• Stored items
((
Definition makopa_journal_supervisor_probe : list ProbeItem :=
  [mov eax 6; mov edi 0x10; mov esi 1; xor edx edx; int 0x80; cmp rax 0; jne "journal_supervisor_failure";
   mov eax 0; xor edi edi; xor esi esi; xor edx edx; int 0x80;
   mov r15d 1; mov ebx 0x41; label "journal_lifecycle_loop"; mov eax 8; mov edi 0x11; xor esi esi; xor edx edx;
   int 0x80; cmp rax 0; jne "journal_supervisor_failure"; cmp rdi r15; jne "journal_supervisor_failure";
   cmp rsi 1; jne "journal_supervisor_failure"; cmp rdx rbx; jne "journal_supervisor_failure"; mov rbp rdi;
   mov eax 9; mov edi 0x11; mov rsi rbp; cmp r15 1; je "journal_decide_deny"; mov edx 1; int 0x80; cmp rax 0;
   jne "journal_supervisor_failure"; cmp r15 2; je "journal_decide_expire";
   mov eax 10; mov edi 0x12; mov rsi rbp; mov rdx rbx; int 0x80; cmp r15 3; je "journal_expect_complete";
   cmp rax 18; jne "journal_supervisor_failure"; jmp "journal_lifecycle_done"; label "journal_expect_complete";
   cmp rax 0; jne "journal_supervisor_failure"; jmp "journal_lifecycle_done"; label "journal_decide_expire";
   mov eax 9; mov edi 0x11; mov rsi rbp; mov edx 2; int 0x80; cmp rax 0; jne "journal_supervisor_failure";
   jmp "journal_lifecycle_done"; label "journal_decide_deny"; mov eax 9; xor edx edx; int 0x80; cmp rax 0;
   jne "journal_supervisor_failure"; label "journal_lifecycle_done"; mov eax 0; xor edi edi; xor esi esi;
   xor edx edx; int 0x80; inc r15; inc rbx; cmp r15 5; jne "journal_lifecycle_loop";
   mov eax 11; mov edi 0x13; xor esi esi; xor edx edx; int 0x80; cmp rax 0; jne "journal_supervisor_failure";
   cmp rdi 1; jne "journal_supervisor_failure"; cmp rsi 12; jne "journal_supervisor_failure"; cmp rdx 11;
   jne "journal_supervisor_failure";
   lea r12 "journal_expected_records"; mov r13d 1; label "journal_record_loop"; xor r14d r14d;
   label "journal_triplet_loop"; mov eax 12; mov edi 0x13; mov rsi r13; mov rdx r14; int 0x80; cmp rax 0;
   jne "journal_supervisor_failure"; cmp rdi (ptr r12 0); jne "journal_supervisor_failure"; cmp r14 5;
   je "journal_final_triplet"; cmp rsi (ptr r12 8); jne "journal_supervisor_failure"; cmp rdx (ptr r12 16);
   jne "journal_supervisor_failure"; add r12 24; inc r14; jmp "journal_triplet_loop";
   label "journal_final_triplet"; cmp rsi 0; jne "journal_supervisor_failure"; cmp rdx 0;
   jne "journal_supervisor_failure"; add r12 8; inc r13; cmp r13 12; jne "journal_record_loop";
   mov eax 3; xor edi edi; xor esi esi; xor edx edx; int 0x80; label "journal_supervisor_failure"; hlt].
))
• Instructions for the task
Keep to the lines from the one containing "mov eax 11;" to the end of the entries above, and retype them exactly.

• Answer box
   mov eax 11; mov edi 0x13; xor esi esi; xor edx edx; int 0x80; cmp rax 0; jne "journal_supervisor_failure";
   cmp rdi 1; jne "journal_supervisor_failure"; cmp rsi 12; jne "journal_supervisor_failure"; cmp rdx 11;
   jne "journal_supervisor_failure";
   lea r12 "journal_expected_records"; mov r13d 1; label "journal_record_loop"; xor r14d r14d;
   label "journal_triplet_loop"; mov eax 12; mov edi 0x13; mov rsi r13; mov rdx r14; int 0x80; cmp rax 0;
   jne "journal_supervisor_failure"; cmp rdi (ptr r12 0); jne "journal_supervisor_failure"; cmp r14 5;
   je "journal_final_triplet"; cmp rsi (ptr r12 8); jne "journal_supervisor_failure"; cmp rdx (ptr r12 16);
   jne "journal_supervisor_failure"; add r12 24; inc r14; jmp "journal_triplet_loop";
   label "journal_final_triplet"; cmp rsi 0; jne "journal_supervisor_failure"; cmp rdx 0;
   jne "journal_supervisor_failure"; add r12 8; inc r13; cmp r13 12; jne "journal_record_loop";
   mov eax 3; xor edi edi; xor esi esi; xor edx edx; int 0x80; label "journal_supervisor_failure"; hlt].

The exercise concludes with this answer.